Senior management, including the Chief Executive Officer and Chief Financial Officer, evaluated the effectiveness of the design and operation of our disclosure controls and procedures (as defined in Rule 13(a)-15(e) under the Exchange Act) as of December 31, 2005. Based upon that evaluation, including the effects of the restatement of the Consolidated Statement of Cash Flows as described in Note 1 to the Consolidated Financial Statements, senior management, including the Chief Executive Officer and Chief Financial Officer, concluded that our disclosure controls and procedures were effective on that date. There were no changes made in our internal controls or in other factors that could significantly affect these internal controls subsequent to the date of the evaluation performed by the Chief Executive Officer and Chief Financial Officer.
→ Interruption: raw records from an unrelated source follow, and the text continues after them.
(* ===== verification/EpisodeReset.v ===== *)
(** * Taking back a plan: [lib/episode_reset.py]

    [reset_episode_planning] returns the ledger to an earlier state.  A full
    reset (from episode 1) accepts any ledger, however damaged; a partial one
    keeps the first episodes and insists that their ranges are a sound
    division of the sources.  The artifact manifest is a list of keys of which
    only the episode number matters here; a manifest that cannot be read is
    [None].  The state the caller saw and the state under the lock may
    differ.  File operations that fail are not modelled. *)

From S2P Require Import Prelude Json AssetRename EpisodeLedger TextMetrics EpisodePlanner.
From Stdlib Require Import Sorted.

Record _ResetPlan := mkResetPlan {
  rp_episode_nums : list Z;
  rp_consumed : list Z;
  rp_deletes : list pystr;
  rp_archives : list pystr
}.

Record EpisodeResetResult := mkReset {
  removed_episodes : list Z;
  deleted_files : list pystr;
  archived_files : list (pystr * pystr);
  consumed_episodes : list Z
}.

(** [dict.pop] *)
Definition dict_del (k : pystr) (d : dict) : dict := where_ (fun kv => negb (bool_decide (kv.1 = k))) d.

(** ** Archive names *)

Definition archive_candidate (name : pystr) (index : nat) : pystr :=
  [95%N] ++ name ++ match index with
                    | O => u ".bak"
                    | S i => u "." ++ dumps_nat (N.of_nat (S i)) ++ u ".bak"
                    end.

(** The first candidate that is no entry of the directory. *)
Fixpoint free_candidate (fuel : nat) (taken : list pystr) (name : pystr) (index : nat) : pystr :=
  match fuel with
  | O => archive_candidate name index
  | S fuel => if bool_decide (archive_candidate name index ∈ taken) then free_candidate fuel taken name (S index)
              else archive_candidate name index
  end.

Definition _archive_path (d : Disk) (name : pystr) : pystr :=
  free_candidate (length (source_entries d)) (source_entries d).*1 name 0.

Section reset.
Context (nfc : pystr -> pystr) (isdigit : N -> bool) (decimal : N -> option Z) (sha256 : pystr -> pystr).
Context {K : Type} (episode_number : K -> option Z).

Notation number := (episode_of isdigit decimal).
Notation sources := (discover_sources nfc).

(** ** The scan *)

Definition numbered_entries (project : dict) : list (Z * dict) :=
  omap (fun e => match e, number e with JObj m, Some n => Some (n, m) | _, _ => None end) (entries_of project).

Definition dupes_of (num : Z) (entries : list (Z * dict)) : list dict :=
  match omap (fun '(n, m) => if bool_decide (n = num) then Some m else None) entries with [] => [[]] | l => l end.

Definition marked_consumed (m : dict) : bool :=
  match dict_get (u "ledger_status") m with Some (JStr s) => bool_decide (s = u "consumed") | _ => false end.

Definition _has_recreatable_source_range (m : dict) : bool := bool_decide (is_Some (parse_source_range m)).

Definition _in_scope (from_episode num : Z) : bool := (from_episode =? 1)%Z || (from_episode <=? num)%Z.

Definition is_consumed (d : Disk) (entries : list (Z * dict)) (num : Z) : bool :=
  bool_decide (num ∈ (where_ (fun e => marked_consumed e.2) entries).*1)
  || bool_decide (num ∈ discover_product_episode_nums d)
  || existsb (has_downstream_products d num) (dupes_of num entries).

Definition alias_names (d : Disk) (num : Z) : list pystr := (default [] (aget num (discover_episode_file_aliases d))).*1.

Definition _scan (d : Disk) (project : dict) (from_episode : Z) : _ResetPlan :=
  let entries := numbered_entries project in
  let nums := isort Z.leb (remove_dups (entries.*1 ++ (discover_episode_file_aliases d).*1 ++ discover_product_episode_nums d)) in
  let scope := where_ (_in_scope from_episode) nums in
  let recreatable num := List.forallb _has_recreatable_source_range (dupes_of num entries) in
  mkResetPlan
    (where_ (_in_scope from_episode) (isort Z.leb (remove_dups entries.*1)))
    (where_ (is_consumed d entries) scope)
    (where_ recreatable scope ≫= alias_names d)
    (where_ (fun num => negb (recreatable num)) scope ≫= alias_names d).

(** ** Files *)

Definition rename_entry (name target : pystr) (l : list (pystr * node)) : list (pystr * node) :=
  match aget name l with
  | Some n => aset target n (adel name l)
  | None => l
  end.

Definition _apply_files (d : Disk) (plan : _ResetPlan) : result (list pystr * list (pystr * pystr)) * Disk :=
  if d_source_link d then (Raise (EpisodeResetError "source_link"), d)
  else
    let targets := map (fun name => (name, _archive_path d name)) (rp_archives plan) in
    let d1 := foldl (fun d' name => unlink name d') d (rp_deletes plan) in
    let d2 := foldl (fun d' '(name, target) => with_source (rename_entry name target (source_entries d')) d') d1 targets in
    (Ok (map (app (u "source/")) (rp_deletes plan),
         map (fun '(a, b) => (u "source/" ++ a, u "source/" ++ b)) targets),
     drop_remaining d2).
(* ===== verification/EpisodeCover.v ===== *)
(** * Planning and taking back, together

    What the division into episodes means for the text: apart from white
    space, the episodes up to the cursor contain exactly the text of the
    sources up to the cursor, in order, nothing lost and nothing twice.  A
    partial reset only accepts ledgers with this property, and every ledger
    that planning and resets produce is accepted by it. *)

From S2P Require Import Prelude Json AssetRename EpisodeLedger TextMetrics EpisodePlanner EpisodeReset.
From Stdlib Require Import Sorted.

(** ** Text apart from white space *)

Definition ink (s : pystr) : pystr := where_ (fun c => negb (is_space c)) s.

Lemma ink_app a b : ink (a ++ b) = ink a ++ ink b.
Proof. apply List.filter_app. Qed.

Lemma lstrip_nil s : lstrip s = [] -> ink s = [].
Proof. induction s as [|c s IH]; [done|]. cbn [lstrip ink List.filter]. destruct (is_space c); [|done]. apply IH. Qed.

Lemma lstrip_ink s : ink (lstrip s) = ink s.
Proof. induction s as [|c s IH]; [done|]. cbn [lstrip]. destruct (is_space c) eqn:E; [|done]. rewrite IH. unfold ink. cbn [List.filter]. by rewrite E. Qed.

Lemma blank_ink s : blank s = true -> ink s = [].
Proof.
  unfold blank, strip. intros H%bool_decide_eq_true. rewrite <- (lstrip_ink s).
  assert (lstrip (reverse (lstrip s)) = []) as Hr%lstrip_nil by (rewrite <- (reverse_involutive (lstrip (reverse _))), H; done).
  unfold ink in *. rewrite where_nil in *. intros x Hx. apply Hr. by rewrite elem_of_reverse.
Qed.

Lemma concat_blank docs : all_blank docs = true -> ink (concat (map doc_text docs)) = [].
Proof.
  unfold all_blank. induction docs as [|doc docs IH]; [done|]. cbn [List.forallb map concat]. intros [H1 H2]%andb_true_iff.
  rewrite ink_app, blank_ink, IH by done. done.
Qed.

(** ** Positions in the sources *)

(** The text of the sources before a position. *)
Definition text_before (docs : list SourceDoc) (rel : pystr) (o : Z) : pystr :=
  match index_of rel docs with
  | Some i => concat (map doc_text (take i docs)) ++ take (Z.to_nat o) (default [] (text_of rel docs))
  | None => []
  end.

Definition slice_text (docs : list SourceDoc) (r : pystr * Z * Z) : pystr :=
  match text_of r.1.1 docs with Some t => py_slice r.1.2 r.2 t | None => [] end.

Lemma text_of_index rel docs t : text_of rel docs = Some t ->
  exists i doc, index_of rel docs = Some i /\ docs !! i = Some doc /\ doc_text doc = t.
Proof.
  unfold text_of. induction docs as [|doc docs IH]; [done|]. cbn [List.find index_of]. destruct (decide (rel_path doc = rel)) as [H|H].
  - rewrite bool_decide_eq_true_2 by done. intros [= <-]. by exists 0, doc.
  - rewrite bool_decide_eq_false_2 by done. intros (i & d & Hi & Hd & Ht)%IH. exists (S i), d. by rewrite Hi.
Qed.

Lemma index_of_text rel docs i : index_of rel docs = Some i -> exists doc, docs !! i = Some doc /\ text_of rel docs = Some (doc_text doc) /\ rel_path doc = rel.
Proof.
  revert i. unfold text_of. induction docs as [|doc docs IH]; intros i; [done|]. cbn [List.find index_of]. destruct (decide (rel_path doc = rel)) as [H|H].
  - rewrite bool_decide_eq_true_2 by done. intros [= <-]. by exists doc.
  - rewrite bool_decide_eq_false_2 by done. destruct (index_of rel docs) as [j|]; [|done]. intros [= <-]. apply (IH j eq_refl).
Qed.

Lemma py_index_nonneg len z : (0 <= z <= Z.of_nat len)%Z -> py_index len z = Z.to_nat z.
Proof. intros H. unfold py_index. replace (z <? 0)%Z with false by lia. lia. Qed.

Lemma py_slice_inside a b t : (0 <= a <= b)%Z -> (b <= Z.of_nat (length t))%Z ->
  take (Z.to_nat b) t = take (Z.to_nat a) t ++ py_slice a b t.
Proof.
  intros Ha Hb. unfold py_slice. rewrite !py_index_nonneg by lia. rewrite <- (take_drop (Z.to_nat a) (take (Z.to_nat b) t)).
  rewrite take_take, skipn_firstn_comm. f_equal. f_equal. lia.
Qed.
Managements Report on Internal Control Over Financial Reporting
Our management is responsible for establishing and maintaining adequate internal control over financial reporting, as such term is defined in Exchange Act Rules 13a-15(f). Under the supervision and with the participation of our management, including our chief executive officer and chief financial officer, we conducted an assessment of the effectiveness of our internal control over financial reporting. Our evaluation is based on the framework set forth in Internal Control Integrated Framework issued by the Committee of Sponsoring Organizations of the Treadway Commission. Based on our assessment, our management concluded that our internal control over financial reporting was effective as of December 31, 2005. Our managements assessment of the effectiveness of our internal control over financial reporting as of December 31, 2005 has been audited by KPMG LLP, an independent registered public accounting firm, as stated in their report, which is included herein on page 4.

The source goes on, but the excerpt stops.